▶ Exercise goal: After finding the line containing "0 :: pos_padding j" below, please output that line and each following one through the line containing "free op = None)", exactly as written.

═════ Records shown

(** What stage 1 of [from_code] makes of the instruction [op] placed at
    [addr]: the same class, the line of [lines], the same symbolic operand,
    and for a jump the address recorded for its target. *)
Definition decoded (lines addrs : gmap Z Z) (placed : Z * Op) (op' : Op)
    : Prop :=
  let '(addr, op) := placed in
  op_id op' = addr ∧ op_cls op' = op_cls op ∧ lineno op' = lines !! addr
  ∧ same_operand op op'
  ∧ (has_jrel (op_cls op) = true →
     ∃ t ta, jrel op = Some t ∧ addrs !! t = Some ta ∧ jrel op' = Some ta)
  ∧ (has_jabs (op_cls op) = true →
     ∃ t ta, jabs op = Some t ∧ addrs !! t = Some ta ∧ jabs op' = Some ta).

(** The table stage 1 of [from_code] builds for placed instructions. *)
Definition placed_table (table : gmap Z Z) (placed : list (Z * Op))
    : gmap Z Z :=
  foldl (λ m '(addr, _), <[addr := addr]> m) table placed.

Section Encodable.
Context `{Catalog}.

(** What the decoder needs of an instruction placed at [addr]: a class of
    the catalog with a single category that is not [EXTENDED_ARG], an operand
    that stage 2 resolves, a jump target with an address, and a final operand
    of 16 bits. *)
Definition encodable (pools : Pools) (addrs : gmap Z Z) (placed : Z * Op)
    : Prop :=
  let '(addr, op) := placed in
  OPMAP (code (op_cls op)) = Some (op_cls op)
  ∧ op_cls op ≠ OP_EXTENDED_ARG
  ∧ flags_ok (op_cls op) = true
  ∧ (∃ r, resolve_arg pools (len (p_cellvars pools)) [] 0 op = Ok r)
  ∧ (∀ k t, queued_jump op = Some (k, t) → is_Some (addrs !! t))
  ∧ (∀ x, final_operand pools addrs addr op = Some x → 0 ≤ x ≤ 0xFFFF).

End Encodable.

(** The declared parameter names of a unit, in the order [to_code] puts them
    in [co_varnames]. *)
Definition declared_names (self : Code) : list string :=
  default [] (args self) ++ default [] (kwonlyargs self)
  ++ (if truthy_str (vararg self) then [default ""%string (vararg self)]
      else [])
  ++ (if truthy_str (varkwarg self) then [default ""%string (varkwarg self)]
      else []).

(** The jump targets [t] of [ops] and [t'] of [ops'] are instructions at the
    same position. *)
Definition same_position (ops ops' : list Op) (t t' : Z) : Prop :=
  ∃ k tgt tgt',
    ops !! k = Some tgt ∧ op_id tgt = t
    ∧ ops' !! k = Some tgt' ∧ op_id tgt' = t'.

(** The instruction [op'] of [ops'] is the instruction [op] of [ops]: the
    same opcode, the same symbolic operand, a jump target at the same
    position. *)
Definition op_matches (ops ops' : list Op) (op op' : Op) : Prop :=
  op_cls op' = op_cls op
  ∧ same_operand op op'
  ∧ (has_jrel (op_cls op) = true →
     ∃ t t', jrel op = Some t ∧ jrel op' = Some t'
             ∧ same_position ops ops' t t')
  ∧ (has_jabs (op_cls op) = true →
     ∃ t t', jabs op = Some t ∧ jabs op' = Some t'
             ∧ same_position ops ops' t t').

Section WellFormed.
Context `{Catalog}.

(** A class of the catalog that the decoder reads back: it is the class of
    its opcode number, it is not [EXTENDED_ARG], and it has at most one
    operand category. *)
Definition class_ok (c : OpClass) : Prop :=
  OPMAP (code c) = Some c ∧ c ≠ OP_EXTENDED_ARG ∧ flags_ok c = true.

(** A raw argument of 16 bits. *)
Definition raw_ok (op : Op) : Prop :=
  let c := op_cls op in
  has_local c || has_name c || has_free c || has_const c
  || has_jrel c || has_jabs c = false →
  ∀ a, arg op = Some a → 0 ≤ a ≤ 0xFFFF.

(** The target of every relative jump is a later instruction. *)
Definition forward_jumps (ops : list Op) : Prop :=
  ∀ k op t, ops !! k = Some op → queued_jump op = Some (rel, t) →
    ∃ k' tgt, (k < k')%nat ∧ ops !! k' = Some tgt ∧ op_id tgt = t.

(** Every index of a pool fits in 16 bits. *)
Definition pools_small (pycode : CodeType) : Prop :=
  len (co_varnames pycode) ≤ 0x10000 ∧ len (co_names pycode) ≤ 0x10000
  ∧ len (co_consts pycode) ≤ 0x10000
  ∧ len (co_cellvars pycode) + len (co_freevars pycode) ≤ 0x10000.

(** The units on which encoding followed by decoding is the identity on
    instructions: distinct instruction objects, classes the decoder reads
    back, operands of 16 bits without extended arguments, relative jumps
    forward, distinct parameter names. *)
Definition round_trip_ready (self : Code) (pycode : CodeType) : Prop :=
  NoDup (op_id <$> ops self)
  ∧ Forall (λ op, class_ok (op_cls op)) (ops self)
  ∧ Forall raw_ok (ops self)
  ∧ forward_jumps (ops self)
  ∧ pools_small pycode
  ∧ NoDup (declared_names self).

End WellFormed.

(** The line numbers of placed instructions: the pairs [dis.findlinestarts]
    is to yield. *)
Definition annotated (placed : list (Z * Op)) : list (Z * Z) :=
  omap (λ '(addr, op), (λ line, (addr, line)) <$> lineno op) placed.

(** The line numbers of the instructions increase strictly, from [last]
    on. *)
Fixpoint lines_increasing (last : Z) (ops : list Op) : Prop :=
  match ops with
  | [] => True
  | op :: ops =>
    match lineno op with
    | Some line => last < line ∧ lines_increasing line ops
    | None => lines_increasing last ops
    end
  end.

(** The line numbers the line table can carry: the first instruction has
    one, not below the first line of the unit, and each further line number
    is above the one before. *)
Definition lines_ok (self : Code) : Prop :=
  match ops self with
  | [] => True
  | op :: ops =>
    ∃ line, lineno op = Some line ∧ firstlineno self ≤ line
            ∧ lines_increasing line ops
  end.

(** [j] entries (255, 0) of a line table: the padding of an address increment
    above 255. *)
Fixpoint pos_padding (j : nat) : list Z :=
  match j with
  | O => []
  | S j => 255 :: 0 :: pos_padding j
  end.

(** [m] entries (0, 255) of a line table: the padding of a line increment
    above 255. *)
Fixpoint line_padding (m : nat) : list Z :=
  match m with
  | O => []
  | S m => 0 :: 255 :: line_padding m
  end.

(** ** [Code.__init__] *)

(** The constructor: [ops=None] gives an empty list, the other parameters
    are stored as they are. *)
Definition __init__ (ops : option (list Op)) (vararg varkwarg : option string)
    (newlocals : bool) (filename : string) (firstlineno : Z) (name : string)
    (args kwonlyargs varnames freevars cellvars : option (list string))
    (docstring : Const) : Code :=
  {| ops := match ops with None => [] | Some ops => ops end;
     vararg := vararg; varkwarg := varkwarg; newlocals := newlocals;
     filename := filename; firstlineno := firstlineno; code_name := name;
     args := args; kwonlyargs := kwonlyargs; varnames := varnames;
     freevars := freevars; cellvars := cellvars; docstring := docstring |}.

(** [Code()], every parameter at its default. *)
Definition default_unit : Code :=
  __init__ None None None false "<string>" 0 "<code>" None None None None
    None CNone.

(** ** Vocabulary of the further properties *)






(** The instruction needs a symbol for stage 1 and does not have it. *)
Definition lacks_symbol (op : Op) : Prop :=
  let c := op_cls op in
  (has_local c = true ∧ local op = None)
  ∨ (has_local c = false ∧ has_name c = true ∧ name op = None)
  ∨ (has_local c = false ∧ has_name c = false ∧ has_free c = true
     ∧ cell op = None ∧ free op = None)
  ∨ (has_local c = false ∧ has_name c = false ∧ has_free c = false
     ∧ has_const c = true ∧ const op = None).

(** The line numbers of the instructions do not decrease, from [last] on. *)
Fixpoint lines_nondecreasing (last : Z) (ops : list Op) : Prop :=
  match ops with
  | [] => True
  | op :: ops =>
    match lineno op with
    | Some line => last ≤ line ∧ lines_nondecreasing line ops
    | None => lines_nondecreasing last ops
    end
  end.

(** The stack depths after each instruction of a sequence executed in order
    from the depth [depth]. *)
Fixpoint running_depths (depth : Z) (ops : list Op) : list Z :=
  match ops with
  | [] => []
  | op :: ops =>
    (depth + stack_effect (op_cls op))
    :: running_depths (depth + stack_effect (op_cls op)) ops
  end.

(** An instruction without a jump operand. *)
Definition jump_free (op : Op) : Prop :=
  has_jrel (op_cls op) = false ∧ has_jabs (op_cls op) = false.

(** An instruction of a byte code: the opcode byte, its class, and the two
    operand bytes of a class with an operand. *)
Definition Instr : Set := (Z * OpClass * option (Z * Z))%type.

Definition instr_bytes (it : Instr) : list Z :=
  let '(b, _, operand) := it in
  b :: match operand with
       | Some (lo, hi) => [lo; hi]
       | None => []
       end.

Definition instr_cls (it : Instr) : OpClass := it.1.2.

(** [[x]] for [Some x], nothing for [None]. *)
Definition optional {A : Type} (o : option A) : list A :=
  match o with
  | Some x => [x]
  | None => []
  end.

(** ** Vocabulary of the stack analysis and of the operand bytes *)

(** Every jump instruction of the sequence has its operand, and the operand
    is an instruction of the sequence. *)
Definition closed_jumps (ops : list Op) : Prop :=
  ∀ op, op ∈ ops →
    (has_jrel (op_cls op) || has_jabs (op_cls op)) = true →
    ∃ t, jump_operand op = Some t ∧ t ∈ op_ids ops.

(** [walk] does not return at once from the instruction [op] entered at the
    depth [depth]: [op] is not on the active path, and it has not been
    entered at this depth or a higher one. *)
Definition entered (s : WalkState) (op : Op) (depth : Z) : Prop :=
  (op_id op ∉ seen s)
  ∧ default (-100000) (startdepths s !! op_id op) < depth.

(** The state after [walk] has entered [op] at [idx] and applied its stack
    effect. *)
Definition enter (s : WalkState) (idx : nat) (op : Op) (depth : Z)
    : WalkState :=
  {| seen := seen s ∪ {[op_id op]};
     startdepths := <[op_id op := depth]> (startdepths s);
     visited := visited s ++ [(idx, depth + stack_effect (op_cls op))] |}.

Section OperandBytes.
Context `{Catalog}.



End OperandBytes.

(** ** A sample catalog *)

(** A catalog with the opcode numbering of CPython 3.2, for the examples
    below.  Every theorem of this file is stated for an arbitrary catalog. *)
Module Sample.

══════════

▶ Written response:
  | S j => 255 :: 0 :: pos_padding j
  end.

(** [m] entries (0, 255) of a line table: the padding of a line increment
    above 255. *)
Fixpoint line_padding (m : nat) : list Z :=
  match m with
  | O => []
  | S m => 0 :: 255 :: line_padding m
  end.

(** ** [Code.__init__] *)

(** The constructor: [ops=None] gives an empty list, the other parameters
    are stored as they are. *)
Definition __init__ (ops : option (list Op)) (vararg varkwarg : option string)
    (newlocals : bool) (filename : string) (firstlineno : Z) (name : string)
    (args kwonlyargs varnames freevars cellvars : option (list string))
    (docstring : Const) : Code :=
  {| ops := match ops with None => [] | Some ops => ops end;
     vararg := vararg; varkwarg := varkwarg; newlocals := newlocals;
     filename := filename; firstlineno := firstlineno; code_name := name;
     args := args; kwonlyargs := kwonlyargs; varnames := varnames;
     freevars := freevars; cellvars := cellvars; docstring := docstring |}.

(** [Code()], every parameter at its default. *)
Definition default_unit : Code :=
  __init__ None None None false "<string>" 0 "<code>" None None None None
    None CNone.

(** ** Vocabulary of the further properties *)






(** The instruction needs a symbol for stage 1 and does not have it. *)
Definition lacks_symbol (op : Op) : Prop :=
  let c := op_cls op in
  (has_local c = true ∧ local op = None)
  ∨ (has_local c = false ∧ has_name c = true ∧ name op = None)
  ∨ (has_local c = false ∧ has_name c = false ∧ has_free c = true
     ∧ cell op = None ∧ free op = None)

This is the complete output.